Below are some entries. Repeat exactly the lines from the one with "(apply_edits edits original)." through the one with "op_wp su m (fun", and only those.
++++++++
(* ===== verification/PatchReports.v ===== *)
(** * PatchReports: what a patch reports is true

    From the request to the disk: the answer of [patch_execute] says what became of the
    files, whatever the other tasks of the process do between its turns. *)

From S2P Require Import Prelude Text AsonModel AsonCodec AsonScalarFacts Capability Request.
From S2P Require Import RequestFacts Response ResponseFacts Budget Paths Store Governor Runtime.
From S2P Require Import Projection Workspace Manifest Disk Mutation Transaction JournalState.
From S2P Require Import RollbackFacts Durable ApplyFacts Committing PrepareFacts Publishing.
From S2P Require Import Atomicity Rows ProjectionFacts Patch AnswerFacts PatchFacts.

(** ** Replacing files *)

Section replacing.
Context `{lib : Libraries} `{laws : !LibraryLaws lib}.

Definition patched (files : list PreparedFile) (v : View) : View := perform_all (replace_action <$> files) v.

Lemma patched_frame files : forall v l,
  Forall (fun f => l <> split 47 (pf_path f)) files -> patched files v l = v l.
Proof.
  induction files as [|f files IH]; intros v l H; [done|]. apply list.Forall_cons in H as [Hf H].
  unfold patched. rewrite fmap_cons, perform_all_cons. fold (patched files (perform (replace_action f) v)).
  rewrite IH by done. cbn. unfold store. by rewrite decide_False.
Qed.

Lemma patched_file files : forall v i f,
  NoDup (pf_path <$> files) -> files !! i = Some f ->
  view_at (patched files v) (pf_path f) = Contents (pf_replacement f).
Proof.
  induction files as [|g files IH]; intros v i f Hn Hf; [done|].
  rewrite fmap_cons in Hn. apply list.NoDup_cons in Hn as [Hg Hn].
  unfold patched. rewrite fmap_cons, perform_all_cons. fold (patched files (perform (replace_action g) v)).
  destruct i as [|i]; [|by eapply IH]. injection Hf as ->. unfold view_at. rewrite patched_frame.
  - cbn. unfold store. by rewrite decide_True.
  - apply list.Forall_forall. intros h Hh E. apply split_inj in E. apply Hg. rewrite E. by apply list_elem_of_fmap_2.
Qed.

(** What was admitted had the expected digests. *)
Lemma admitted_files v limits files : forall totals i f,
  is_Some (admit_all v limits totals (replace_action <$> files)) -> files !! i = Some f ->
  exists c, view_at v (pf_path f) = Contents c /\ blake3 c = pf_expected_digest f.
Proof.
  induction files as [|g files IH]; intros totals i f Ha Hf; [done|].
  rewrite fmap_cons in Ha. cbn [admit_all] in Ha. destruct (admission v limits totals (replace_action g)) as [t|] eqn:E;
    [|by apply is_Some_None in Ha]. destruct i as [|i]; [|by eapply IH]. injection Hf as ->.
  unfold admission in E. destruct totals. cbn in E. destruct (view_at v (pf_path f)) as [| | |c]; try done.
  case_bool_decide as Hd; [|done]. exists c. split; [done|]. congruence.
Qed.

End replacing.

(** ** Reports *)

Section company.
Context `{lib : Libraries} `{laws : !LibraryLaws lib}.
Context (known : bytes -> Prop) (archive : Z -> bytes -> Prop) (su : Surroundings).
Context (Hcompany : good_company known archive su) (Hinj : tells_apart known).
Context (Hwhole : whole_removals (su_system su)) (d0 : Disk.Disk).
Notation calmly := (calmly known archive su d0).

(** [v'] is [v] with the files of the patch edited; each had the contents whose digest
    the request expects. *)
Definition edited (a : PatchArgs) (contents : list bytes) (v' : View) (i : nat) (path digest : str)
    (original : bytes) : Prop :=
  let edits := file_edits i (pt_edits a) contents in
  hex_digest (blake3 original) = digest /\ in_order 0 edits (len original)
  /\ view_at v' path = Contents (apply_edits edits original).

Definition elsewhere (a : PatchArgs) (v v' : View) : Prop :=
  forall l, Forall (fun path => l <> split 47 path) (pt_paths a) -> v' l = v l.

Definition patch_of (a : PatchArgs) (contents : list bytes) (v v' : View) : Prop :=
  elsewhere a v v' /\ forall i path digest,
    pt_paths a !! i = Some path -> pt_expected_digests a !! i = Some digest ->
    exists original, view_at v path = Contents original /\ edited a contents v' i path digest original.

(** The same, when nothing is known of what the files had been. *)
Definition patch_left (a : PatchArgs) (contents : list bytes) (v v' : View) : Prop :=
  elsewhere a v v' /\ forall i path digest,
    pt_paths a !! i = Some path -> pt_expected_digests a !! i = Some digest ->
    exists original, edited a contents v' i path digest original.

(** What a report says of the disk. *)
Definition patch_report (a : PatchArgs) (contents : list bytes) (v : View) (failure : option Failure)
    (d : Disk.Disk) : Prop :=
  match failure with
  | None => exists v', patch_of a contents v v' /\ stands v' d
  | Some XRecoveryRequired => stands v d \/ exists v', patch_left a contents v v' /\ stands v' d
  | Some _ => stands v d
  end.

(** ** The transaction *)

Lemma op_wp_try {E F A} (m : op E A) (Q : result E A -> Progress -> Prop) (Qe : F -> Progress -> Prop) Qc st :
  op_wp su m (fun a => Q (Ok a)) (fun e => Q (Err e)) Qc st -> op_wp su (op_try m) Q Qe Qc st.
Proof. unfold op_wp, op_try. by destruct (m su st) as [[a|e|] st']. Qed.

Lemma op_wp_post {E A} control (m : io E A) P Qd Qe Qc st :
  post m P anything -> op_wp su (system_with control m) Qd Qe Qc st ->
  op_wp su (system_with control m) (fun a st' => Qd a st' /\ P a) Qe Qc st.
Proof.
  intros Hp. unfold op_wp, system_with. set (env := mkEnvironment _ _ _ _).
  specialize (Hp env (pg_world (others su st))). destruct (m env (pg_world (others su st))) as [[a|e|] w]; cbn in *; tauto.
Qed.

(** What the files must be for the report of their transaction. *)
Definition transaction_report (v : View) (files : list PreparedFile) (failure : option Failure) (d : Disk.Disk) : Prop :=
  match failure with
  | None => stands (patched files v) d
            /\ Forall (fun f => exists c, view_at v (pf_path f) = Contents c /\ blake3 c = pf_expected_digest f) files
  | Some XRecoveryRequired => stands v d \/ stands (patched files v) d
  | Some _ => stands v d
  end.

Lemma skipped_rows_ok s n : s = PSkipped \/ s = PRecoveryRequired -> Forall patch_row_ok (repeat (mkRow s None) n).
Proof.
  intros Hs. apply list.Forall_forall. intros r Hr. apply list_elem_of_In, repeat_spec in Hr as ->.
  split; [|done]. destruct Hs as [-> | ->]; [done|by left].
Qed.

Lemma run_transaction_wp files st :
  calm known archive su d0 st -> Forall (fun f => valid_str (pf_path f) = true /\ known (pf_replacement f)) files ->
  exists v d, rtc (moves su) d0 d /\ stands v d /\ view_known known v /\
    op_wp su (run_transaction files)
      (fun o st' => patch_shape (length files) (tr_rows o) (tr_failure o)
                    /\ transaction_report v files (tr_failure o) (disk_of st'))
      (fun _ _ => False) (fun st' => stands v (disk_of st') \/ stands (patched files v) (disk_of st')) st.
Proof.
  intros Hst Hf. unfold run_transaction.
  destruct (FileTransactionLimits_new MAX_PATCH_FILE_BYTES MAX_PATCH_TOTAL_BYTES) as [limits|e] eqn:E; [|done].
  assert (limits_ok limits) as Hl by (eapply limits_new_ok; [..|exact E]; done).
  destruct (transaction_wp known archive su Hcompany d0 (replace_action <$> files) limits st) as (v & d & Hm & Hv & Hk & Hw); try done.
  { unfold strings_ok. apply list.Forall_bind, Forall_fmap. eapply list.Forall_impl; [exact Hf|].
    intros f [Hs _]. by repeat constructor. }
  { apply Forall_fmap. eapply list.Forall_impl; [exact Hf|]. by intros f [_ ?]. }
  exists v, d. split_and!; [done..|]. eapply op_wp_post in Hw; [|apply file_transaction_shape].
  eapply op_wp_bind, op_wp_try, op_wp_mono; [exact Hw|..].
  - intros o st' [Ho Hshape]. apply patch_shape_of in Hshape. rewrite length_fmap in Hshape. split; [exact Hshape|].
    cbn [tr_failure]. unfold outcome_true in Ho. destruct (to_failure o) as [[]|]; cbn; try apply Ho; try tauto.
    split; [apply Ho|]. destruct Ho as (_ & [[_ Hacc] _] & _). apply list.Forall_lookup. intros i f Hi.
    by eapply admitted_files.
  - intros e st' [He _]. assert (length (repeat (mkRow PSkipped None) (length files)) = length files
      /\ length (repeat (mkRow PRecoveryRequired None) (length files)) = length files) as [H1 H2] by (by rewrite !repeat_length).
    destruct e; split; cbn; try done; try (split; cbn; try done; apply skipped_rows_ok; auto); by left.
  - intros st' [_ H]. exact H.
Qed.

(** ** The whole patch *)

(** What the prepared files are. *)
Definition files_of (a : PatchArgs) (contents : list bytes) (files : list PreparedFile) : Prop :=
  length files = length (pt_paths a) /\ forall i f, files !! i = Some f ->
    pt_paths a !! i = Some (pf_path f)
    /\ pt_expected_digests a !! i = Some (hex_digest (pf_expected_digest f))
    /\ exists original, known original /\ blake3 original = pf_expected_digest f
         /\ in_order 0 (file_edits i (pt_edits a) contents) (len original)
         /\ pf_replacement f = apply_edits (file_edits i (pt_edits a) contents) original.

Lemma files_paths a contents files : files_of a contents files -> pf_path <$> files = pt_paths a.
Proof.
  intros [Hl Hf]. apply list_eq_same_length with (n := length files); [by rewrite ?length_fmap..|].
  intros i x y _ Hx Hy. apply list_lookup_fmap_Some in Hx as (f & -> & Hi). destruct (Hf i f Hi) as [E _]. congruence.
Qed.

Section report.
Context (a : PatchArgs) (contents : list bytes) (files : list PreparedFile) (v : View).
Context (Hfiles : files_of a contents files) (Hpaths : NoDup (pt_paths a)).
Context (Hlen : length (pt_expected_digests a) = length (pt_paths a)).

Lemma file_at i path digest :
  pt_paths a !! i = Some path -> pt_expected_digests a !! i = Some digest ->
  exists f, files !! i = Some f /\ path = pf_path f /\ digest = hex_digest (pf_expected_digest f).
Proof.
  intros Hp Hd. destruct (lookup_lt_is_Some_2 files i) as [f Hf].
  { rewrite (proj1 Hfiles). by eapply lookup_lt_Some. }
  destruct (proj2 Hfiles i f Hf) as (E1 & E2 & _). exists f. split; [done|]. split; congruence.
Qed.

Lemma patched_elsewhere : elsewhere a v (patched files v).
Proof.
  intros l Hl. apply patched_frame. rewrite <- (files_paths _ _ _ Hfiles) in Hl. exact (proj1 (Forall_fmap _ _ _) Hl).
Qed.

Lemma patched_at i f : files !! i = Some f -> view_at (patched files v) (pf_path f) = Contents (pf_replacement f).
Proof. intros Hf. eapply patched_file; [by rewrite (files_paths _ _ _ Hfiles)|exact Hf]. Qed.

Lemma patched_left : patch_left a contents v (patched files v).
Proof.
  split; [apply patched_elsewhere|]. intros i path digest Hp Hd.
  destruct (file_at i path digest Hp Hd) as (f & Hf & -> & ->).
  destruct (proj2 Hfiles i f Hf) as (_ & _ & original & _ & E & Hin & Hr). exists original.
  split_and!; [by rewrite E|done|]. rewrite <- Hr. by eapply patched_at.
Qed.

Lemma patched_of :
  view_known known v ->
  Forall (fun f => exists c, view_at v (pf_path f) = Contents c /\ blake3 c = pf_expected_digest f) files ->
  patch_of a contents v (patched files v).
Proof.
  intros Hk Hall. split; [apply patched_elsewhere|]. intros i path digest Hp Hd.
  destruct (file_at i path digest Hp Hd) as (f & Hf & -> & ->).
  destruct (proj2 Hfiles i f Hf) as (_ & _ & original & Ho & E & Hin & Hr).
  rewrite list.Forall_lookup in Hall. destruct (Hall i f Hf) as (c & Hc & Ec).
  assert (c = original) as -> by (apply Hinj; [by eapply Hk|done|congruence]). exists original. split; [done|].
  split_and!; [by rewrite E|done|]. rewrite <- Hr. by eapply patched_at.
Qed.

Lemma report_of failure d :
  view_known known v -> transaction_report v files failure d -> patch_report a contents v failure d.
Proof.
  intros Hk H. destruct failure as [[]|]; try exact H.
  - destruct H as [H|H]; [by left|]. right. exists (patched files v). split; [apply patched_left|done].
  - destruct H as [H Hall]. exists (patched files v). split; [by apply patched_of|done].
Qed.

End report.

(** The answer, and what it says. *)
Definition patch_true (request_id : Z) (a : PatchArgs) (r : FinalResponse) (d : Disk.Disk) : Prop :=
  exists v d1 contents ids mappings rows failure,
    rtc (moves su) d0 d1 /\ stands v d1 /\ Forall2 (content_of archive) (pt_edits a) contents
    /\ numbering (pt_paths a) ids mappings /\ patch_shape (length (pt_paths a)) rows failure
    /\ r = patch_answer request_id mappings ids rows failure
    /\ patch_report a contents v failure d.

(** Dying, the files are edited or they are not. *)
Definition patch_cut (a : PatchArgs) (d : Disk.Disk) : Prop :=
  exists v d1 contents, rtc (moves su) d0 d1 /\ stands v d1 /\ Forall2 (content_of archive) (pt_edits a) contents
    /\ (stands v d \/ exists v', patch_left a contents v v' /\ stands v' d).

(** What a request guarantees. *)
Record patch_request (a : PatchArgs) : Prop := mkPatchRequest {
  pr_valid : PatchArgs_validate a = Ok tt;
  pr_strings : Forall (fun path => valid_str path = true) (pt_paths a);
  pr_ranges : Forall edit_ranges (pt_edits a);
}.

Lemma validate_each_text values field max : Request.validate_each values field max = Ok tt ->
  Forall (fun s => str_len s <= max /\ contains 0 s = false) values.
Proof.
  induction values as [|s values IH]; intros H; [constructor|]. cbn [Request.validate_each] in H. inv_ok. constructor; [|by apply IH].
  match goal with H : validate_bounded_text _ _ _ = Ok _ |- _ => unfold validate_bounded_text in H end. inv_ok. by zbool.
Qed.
++++++++
Written solution ::
  /\ view_at v' path = Contents (apply_edits edits original).

Definition elsewhere (a : PatchArgs) (v v' : View) : Prop :=
  forall l, Forall (fun path => l <> split 47 path) (pt_paths a) -> v' l = v l.

Definition patch_of (a : PatchArgs) (contents : list bytes) (v v' : View) : Prop :=
  elsewhere a v v' /\ forall i path digest,
    pt_paths a !! i = Some path -> pt_expected_digests a !! i = Some digest ->
    exists original, view_at v path = Contents original /\ edited a contents v' i path digest original.

(** The same, when nothing is known of what the files had been. *)
Definition patch_left (a : PatchArgs) (contents : list bytes) (v v' : View) : Prop :=
  elsewhere a v v' /\ forall i path digest,
    pt_paths a !! i = Some path -> pt_expected_digests a !! i = Some digest ->
    exists original, edited a contents v' i path digest original.

(** What a report says of the disk. *)
Definition patch_report (a : PatchArgs) (contents : list bytes) (v : View) (failure : option Failure)
    (d : Disk.Disk) : Prop :=
  match failure with
  | None => exists v', patch_of a contents v v' /\ stands v' d
  | Some XRecoveryRequired => stands v d \/ exists v', patch_left a contents v v' /\ stands v' d
  | Some _ => stands v d
  end.

(** ** The transaction *)

Lemma op_wp_try {E F A} (m : op E A) (Q : result E A -> Progress -> Prop) (Qe : F -> Progress -> Prop) Qc st :
  op_wp su m (fun a => Q (Ok a)) (fun e => Q (Err e)) Qc st -> op_wp su (op_try m) Q Qe Qc st.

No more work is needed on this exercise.